WHAT YOU WILL DO -
Entries follow. Return each line that contains the word "providers".

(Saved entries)
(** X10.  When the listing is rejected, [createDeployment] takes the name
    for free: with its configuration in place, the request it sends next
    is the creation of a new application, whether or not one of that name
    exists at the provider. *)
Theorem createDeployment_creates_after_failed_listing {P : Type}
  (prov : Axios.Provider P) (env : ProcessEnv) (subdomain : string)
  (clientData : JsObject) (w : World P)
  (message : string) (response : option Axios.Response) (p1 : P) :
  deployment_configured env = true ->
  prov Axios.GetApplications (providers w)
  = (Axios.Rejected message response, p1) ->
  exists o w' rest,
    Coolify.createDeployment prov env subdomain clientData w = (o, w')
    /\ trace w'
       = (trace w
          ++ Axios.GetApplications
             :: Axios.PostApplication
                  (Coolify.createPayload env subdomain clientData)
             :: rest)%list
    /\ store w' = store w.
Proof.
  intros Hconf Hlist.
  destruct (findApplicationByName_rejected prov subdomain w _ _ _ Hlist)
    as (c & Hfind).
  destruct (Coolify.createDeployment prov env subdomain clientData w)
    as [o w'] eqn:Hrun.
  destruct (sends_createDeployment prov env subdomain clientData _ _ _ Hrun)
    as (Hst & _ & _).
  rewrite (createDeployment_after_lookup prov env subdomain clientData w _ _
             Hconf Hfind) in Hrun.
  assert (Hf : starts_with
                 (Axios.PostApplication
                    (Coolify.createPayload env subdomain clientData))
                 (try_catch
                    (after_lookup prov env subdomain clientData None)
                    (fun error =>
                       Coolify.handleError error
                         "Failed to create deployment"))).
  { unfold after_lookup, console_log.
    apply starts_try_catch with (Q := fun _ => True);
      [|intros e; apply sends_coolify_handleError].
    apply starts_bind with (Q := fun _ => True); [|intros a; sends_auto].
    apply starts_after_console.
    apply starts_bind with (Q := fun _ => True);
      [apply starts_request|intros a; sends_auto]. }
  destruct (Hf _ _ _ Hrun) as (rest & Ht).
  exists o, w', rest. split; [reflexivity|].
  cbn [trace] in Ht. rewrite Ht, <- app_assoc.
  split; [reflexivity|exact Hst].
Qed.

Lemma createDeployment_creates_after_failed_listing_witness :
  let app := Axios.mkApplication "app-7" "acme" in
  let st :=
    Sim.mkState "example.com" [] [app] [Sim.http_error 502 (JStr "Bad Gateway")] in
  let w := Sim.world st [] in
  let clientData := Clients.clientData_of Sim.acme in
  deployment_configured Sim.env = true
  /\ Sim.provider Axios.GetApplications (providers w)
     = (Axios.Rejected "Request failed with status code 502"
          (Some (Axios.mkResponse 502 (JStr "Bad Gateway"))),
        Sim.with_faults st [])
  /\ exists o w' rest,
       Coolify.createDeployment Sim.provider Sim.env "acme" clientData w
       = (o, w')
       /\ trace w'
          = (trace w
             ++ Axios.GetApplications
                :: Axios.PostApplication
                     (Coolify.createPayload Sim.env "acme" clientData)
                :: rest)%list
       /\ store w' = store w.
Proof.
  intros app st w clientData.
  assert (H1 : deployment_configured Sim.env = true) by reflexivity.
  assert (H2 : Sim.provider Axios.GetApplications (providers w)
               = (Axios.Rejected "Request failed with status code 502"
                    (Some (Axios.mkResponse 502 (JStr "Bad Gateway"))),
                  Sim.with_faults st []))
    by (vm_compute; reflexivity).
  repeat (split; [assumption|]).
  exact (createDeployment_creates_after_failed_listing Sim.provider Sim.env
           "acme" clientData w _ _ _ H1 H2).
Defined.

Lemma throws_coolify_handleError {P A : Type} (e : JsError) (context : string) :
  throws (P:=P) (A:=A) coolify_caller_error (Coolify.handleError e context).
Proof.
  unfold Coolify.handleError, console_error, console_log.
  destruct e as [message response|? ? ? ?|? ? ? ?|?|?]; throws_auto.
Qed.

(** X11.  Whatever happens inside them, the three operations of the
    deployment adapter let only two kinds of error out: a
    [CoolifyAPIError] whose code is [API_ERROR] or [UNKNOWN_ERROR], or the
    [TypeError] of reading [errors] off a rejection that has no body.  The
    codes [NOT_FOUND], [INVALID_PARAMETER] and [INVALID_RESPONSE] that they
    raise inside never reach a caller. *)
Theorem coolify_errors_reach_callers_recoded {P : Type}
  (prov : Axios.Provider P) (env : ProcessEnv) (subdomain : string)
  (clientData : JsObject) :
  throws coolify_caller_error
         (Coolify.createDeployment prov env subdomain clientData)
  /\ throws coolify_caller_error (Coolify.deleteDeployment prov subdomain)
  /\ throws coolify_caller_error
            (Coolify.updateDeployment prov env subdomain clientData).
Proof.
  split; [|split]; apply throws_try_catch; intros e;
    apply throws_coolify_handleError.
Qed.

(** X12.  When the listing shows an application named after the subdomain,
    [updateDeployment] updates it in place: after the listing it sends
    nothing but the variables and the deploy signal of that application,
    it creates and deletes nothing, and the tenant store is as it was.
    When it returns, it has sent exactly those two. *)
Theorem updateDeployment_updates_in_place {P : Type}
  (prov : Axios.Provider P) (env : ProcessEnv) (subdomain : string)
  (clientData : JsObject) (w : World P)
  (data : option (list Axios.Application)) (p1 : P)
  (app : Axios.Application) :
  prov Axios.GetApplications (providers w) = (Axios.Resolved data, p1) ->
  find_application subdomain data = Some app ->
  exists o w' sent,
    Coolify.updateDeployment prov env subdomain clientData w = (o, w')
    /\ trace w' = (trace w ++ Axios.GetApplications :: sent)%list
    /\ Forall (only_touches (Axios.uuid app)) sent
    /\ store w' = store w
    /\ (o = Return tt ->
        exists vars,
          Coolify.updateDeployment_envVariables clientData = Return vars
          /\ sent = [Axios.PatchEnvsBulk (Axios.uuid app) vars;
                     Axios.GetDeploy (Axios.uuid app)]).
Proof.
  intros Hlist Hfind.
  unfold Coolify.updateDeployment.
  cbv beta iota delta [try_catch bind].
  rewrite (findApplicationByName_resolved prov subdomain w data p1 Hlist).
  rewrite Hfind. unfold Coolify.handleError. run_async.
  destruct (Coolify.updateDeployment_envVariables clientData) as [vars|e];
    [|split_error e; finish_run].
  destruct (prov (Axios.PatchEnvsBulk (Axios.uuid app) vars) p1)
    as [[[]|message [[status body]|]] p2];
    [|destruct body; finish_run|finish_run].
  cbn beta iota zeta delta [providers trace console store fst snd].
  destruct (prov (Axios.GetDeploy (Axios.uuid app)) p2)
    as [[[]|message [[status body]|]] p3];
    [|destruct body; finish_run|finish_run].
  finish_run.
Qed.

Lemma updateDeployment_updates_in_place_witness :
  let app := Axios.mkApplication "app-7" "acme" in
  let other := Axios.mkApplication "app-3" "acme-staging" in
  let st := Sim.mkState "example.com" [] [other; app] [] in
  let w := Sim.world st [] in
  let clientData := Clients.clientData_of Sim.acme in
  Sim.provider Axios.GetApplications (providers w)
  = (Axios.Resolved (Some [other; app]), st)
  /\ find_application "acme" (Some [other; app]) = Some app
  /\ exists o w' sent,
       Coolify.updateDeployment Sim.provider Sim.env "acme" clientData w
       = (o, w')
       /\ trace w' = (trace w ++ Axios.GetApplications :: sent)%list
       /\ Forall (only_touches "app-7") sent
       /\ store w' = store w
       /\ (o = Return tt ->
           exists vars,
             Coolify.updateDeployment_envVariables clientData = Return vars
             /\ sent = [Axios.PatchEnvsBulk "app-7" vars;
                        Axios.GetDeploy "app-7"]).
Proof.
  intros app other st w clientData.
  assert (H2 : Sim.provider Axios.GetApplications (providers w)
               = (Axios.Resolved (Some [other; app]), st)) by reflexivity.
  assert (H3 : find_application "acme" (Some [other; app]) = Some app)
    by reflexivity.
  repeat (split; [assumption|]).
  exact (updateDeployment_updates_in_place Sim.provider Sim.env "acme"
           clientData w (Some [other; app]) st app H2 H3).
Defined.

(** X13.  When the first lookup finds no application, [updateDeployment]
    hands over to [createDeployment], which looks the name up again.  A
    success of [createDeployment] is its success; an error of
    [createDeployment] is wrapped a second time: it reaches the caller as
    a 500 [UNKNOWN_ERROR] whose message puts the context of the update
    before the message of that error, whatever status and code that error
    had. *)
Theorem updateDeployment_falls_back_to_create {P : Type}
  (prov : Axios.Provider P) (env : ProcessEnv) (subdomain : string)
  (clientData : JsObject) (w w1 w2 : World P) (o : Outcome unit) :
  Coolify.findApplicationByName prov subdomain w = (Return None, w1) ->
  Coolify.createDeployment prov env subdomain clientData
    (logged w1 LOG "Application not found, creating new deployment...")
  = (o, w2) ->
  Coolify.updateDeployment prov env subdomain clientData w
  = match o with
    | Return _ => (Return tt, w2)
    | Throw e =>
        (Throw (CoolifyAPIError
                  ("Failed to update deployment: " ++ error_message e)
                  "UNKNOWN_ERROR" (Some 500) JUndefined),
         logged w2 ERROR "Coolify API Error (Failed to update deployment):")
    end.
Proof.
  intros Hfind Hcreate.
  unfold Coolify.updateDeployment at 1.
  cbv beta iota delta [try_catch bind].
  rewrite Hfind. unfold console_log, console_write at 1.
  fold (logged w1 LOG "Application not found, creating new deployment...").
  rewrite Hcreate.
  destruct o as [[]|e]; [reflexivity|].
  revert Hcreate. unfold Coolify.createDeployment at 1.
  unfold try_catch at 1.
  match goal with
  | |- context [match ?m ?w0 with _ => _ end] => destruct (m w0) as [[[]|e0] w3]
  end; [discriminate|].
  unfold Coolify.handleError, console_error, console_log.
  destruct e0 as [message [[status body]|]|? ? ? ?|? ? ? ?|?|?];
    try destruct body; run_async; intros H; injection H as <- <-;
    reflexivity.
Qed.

EXERCISE OUTPUT -
  prov Axios.GetApplications (providers w)
  /\ Sim.provider Axios.GetApplications (providers w)
  assert (H2 : Sim.provider Axios.GetApplications (providers w)
  prov Axios.GetApplications (providers w) = (Axios.Resolved data, p1) ->
  cbn beta iota zeta delta [providers trace console store fst snd].
  Sim.provider Axios.GetApplications (providers w)
  assert (H2 : Sim.provider Axios.GetApplications (providers w)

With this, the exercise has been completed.